Spring 2013 Menswear Raf Simons


 June 27, 2012 PARIS
By Tim Blanks
 It's Raf Simons Week in Paris. In a few days, his first haute couture collection for Dior will follow the spring collection for his own label that he showed tonight. They may seem poles apart, but the impact of the Dior appointment was clear in Raf's menswear. Or at least, it was obvious that he'd gone back to reflect on his past by boarding that what-brought-me-to-here? train of thought that often follows on the heels of great good fortune. And what his reflection illuminated was how much of what looks current in men's fashion was proposed by Raf at one point or another since he started designing menswear in 1995. Shorts, for instance, have been a Simons staple. He's always combined classic tailoring and sportswear, and integrated art into his fashion. He's a grand colorist, and an aficionado of the masculine/feminine hybrid. But more than anything, he's been fashion's great apologist for the power and poignancy of youth.

Both were on parade here, the Green Velvet club classic on the soundtrack a reminder of the Antwerp nights kids like him never wanted to end, the bare legs and tangled hair tokens of the vulnerable self-consciousness that comes with a certain age. But if that was Raf's past, he was keen to explore how it could fuse with his future. And if it was physically impossible to fuse time, he would do it with gender.

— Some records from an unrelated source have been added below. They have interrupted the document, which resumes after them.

(** * ADV7180 analog video decoder driver: lock / standard detection,
      interrupt pipeline and control surface

    A shallow embedding of
    [drivers/staging/media/imx6/capture/adv7180.c] and the properties
    its design document states about it.

    The chip sits behind an SMBus.  Every bus transfer, GPIO change,
    sleep, mutex operation and sub-device notification the driver
    performs is appended to a [trace]; the answer the chip gives to a
    transfer is taken from an oracle that sees the whole history, so a
    theorem quantified over machines holds for every deterministic
    chip, faulty ones included. *)

From Stdlib Require Import ZArith List Bool String Lia.
Import ListNotations.
Local Open Scope Z_scope.

(* ================================================================== *)
(** ** Constants of kernel headers outside this file *)

(** The driver compares and stores [v4l2_std_id] values, returns
    negated errno values and asks [gpio_is_valid]; the numbers behind
    these names live in headers that are not part of the driver
    ([videodev2.h], [errno-base.h], [asm-generic/gpio.h]).  They are
    taken as parameters. *)
Class kernel_headers : Type := {
  V4L2_STD_NTSC : Z;
  V4L2_STD_NTSC_443 : Z;
  V4L2_STD_PAL_M : Z;
  V4L2_STD_PAL_60 : Z;
  V4L2_STD_PAL : Z;
  V4L2_STD_SECAM : Z;
  V4L2_STD_PAL_N : Z;
  EINVAL : Z;
  EPERM : Z;
  ARCH_NR_GPIOS : Z
}.

(** The values Linux gives them (used to instantiate the theorems). *)
Definition linux_headers : kernel_headers := {|
  V4L2_STD_NTSC := 0xB000;
  V4L2_STD_NTSC_443 := 0x4000;
  V4L2_STD_PAL_M := 0x100;
  V4L2_STD_PAL_60 := 0x800;
  V4L2_STD_PAL := 0xFF;
  V4L2_STD_SECAM := 0xFF0000;
  V4L2_STD_PAL_N := 0x200;
  EINVAL := 22;
  EPERM := 1;
  ARCH_NR_GPIOS := 512
|}.

(** The case labels of the [switch (ctrl->id)] in [adv7180_s_ctrl];
    any other id takes the [default:] branch. *)
Inductive v4l2_cid : Type :=
| V4L2_CID_BRIGHTNESS
| V4L2_CID_CONTRAST
| V4L2_CID_SATURATION
| V4L2_CID_HUE
| V4L2_CID_AUTO_WHITE_BALANCE
| V4L2_CID_DO_WHITE_BALANCE
| V4L2_CID_RED_BALANCE
| V4L2_CID_BLUE_BALANCE
| V4L2_CID_GAMMA
| V4L2_CID_EXPOSURE
| V4L2_CID_AUTOGAIN
| V4L2_CID_GAIN
| V4L2_CID_HFLIP
| V4L2_CID_VFLIP
| V4L2_CID_unlisted.

(** [enum irqreturn]. *)
Inductive irqreturn_t : Type := IRQ_NONE | IRQ_HANDLED | IRQ_WAKE_THREAD.

(* ================================================================== *)
(** ** C integer conversions *)

(** Conversion to [u8]. *)
Definition u8 (x : Z) : Z := x mod 256.

(** A C scalar used as a condition. *)
Definition truthy (x : Z) : bool := negb (x =? 0).

(* ================================================================== *)
(** ** Structures *)

Record v4l2_rect : Type := {
  rect_left : Z;
  rect_top : Z;
  rect_width : Z;
  rect_height : Z
}.

(** The members of [struct v4l2_mbus_framefmt] the driver touches. *)
Record v4l2_mbus_framefmt : Type := {
  fmt_width : Z;
  fmt_height : Z;
  fmt_code : Z;
  fmt_field : Z
}.

Record video_fmt_t : Type := {
  v4l2_id : Z;
  name : string;
  raw : v4l2_rect;
  crop : v4l2_rect
}.

Record adv7180_inputs_t : Type := {
  desc : string;
  insel : Z
}.

Record v4l2_ctrl : Type := {
  id : v4l2_cid;
  val : Z
}.

(** [struct adv7180_dev], without its handles to other kernel objects
    (regulators, sub-device, control handler, mutex) and without the
    members no function assigns ([red], [green], [blue], [ae_mode],
    [streamcap]). *)
Record adv7180_dev : Type := {
  irq : Z;                 (* i2c_client->irq *)
  fmt : v4l2_mbus_framefmt;
  rev_id : Z;
  on : bool;
  locked : bool;           (* locked to signal *)
  brightness : Z;
  hue : Z;
  contrast : Z;
  saturation : Z;
  pwdn_gpio : Z;
  std_id : Z;
  video_idx : Z;           (* Standard index of ADV7180. *)
  current_input : Z        (* Current analog input mux *)
}.

Definition set_fmt_size (w h : Z) (s : adv7180_dev) : adv7180_dev :=
  {| irq := irq s;
     fmt := {| fmt_width := w; fmt_height := h;
               fmt_code := fmt_code (fmt s); fmt_field := fmt_field (fmt s) |};
     rev_id := rev_id s; on := on s; locked := locked s;
     brightness := brightness s; hue := hue s; contrast := contrast s;
     saturation := saturation s; pwdn_gpio := pwdn_gpio s;
     std_id := std_id s; video_idx := video_idx s;
     current_input := current_input s |}.

Definition set_on (b : bool) (s : adv7180_dev) : adv7180_dev :=
  {| irq := irq s; fmt := fmt s; rev_id := rev_id s; on := b;
     locked := locked s;
     brightness := brightness s; hue := hue s; contrast := contrast s;
     saturation := saturation s; pwdn_gpio := pwdn_gpio s;
     std_id := std_id s; video_idx := video_idx s;
     current_input := current_input s |}.

Definition set_locked (b : bool) (s : adv7180_dev) : adv7180_dev :=
  {| irq := irq s; fmt := fmt s; rev_id := rev_id s; on := on s;
     locked := b;
     brightness := brightness s; hue := hue s; contrast := contrast s;
     saturation := saturation s; pwdn_gpio := pwdn_gpio s;
     std_id := std_id s; video_idx := video_idx s;
     current_input := current_input s |}.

In one of Kurt Cobain's most memorable portraits, he's wearing a floral dress. That grunge memory resurfaced in Raf's collection when he sealed the back of a pleated floral sundress to the front of a sober tailored coat. It was the most startling expression of the current of androgyny that pulsed through the show. Others: the shorts with their perverse little slit; the perforated tops that could have been Aertex mesh or broderie anglaise; the huge painted faces by L.A. artist Brian Calvin that decorated oversize tees, with their staring eyes. "I love eyes," the designer said. He loves a challenge too, because he feels challenges initiate communication. Hell, the conversation between the Dior woman and the Raf man has already started.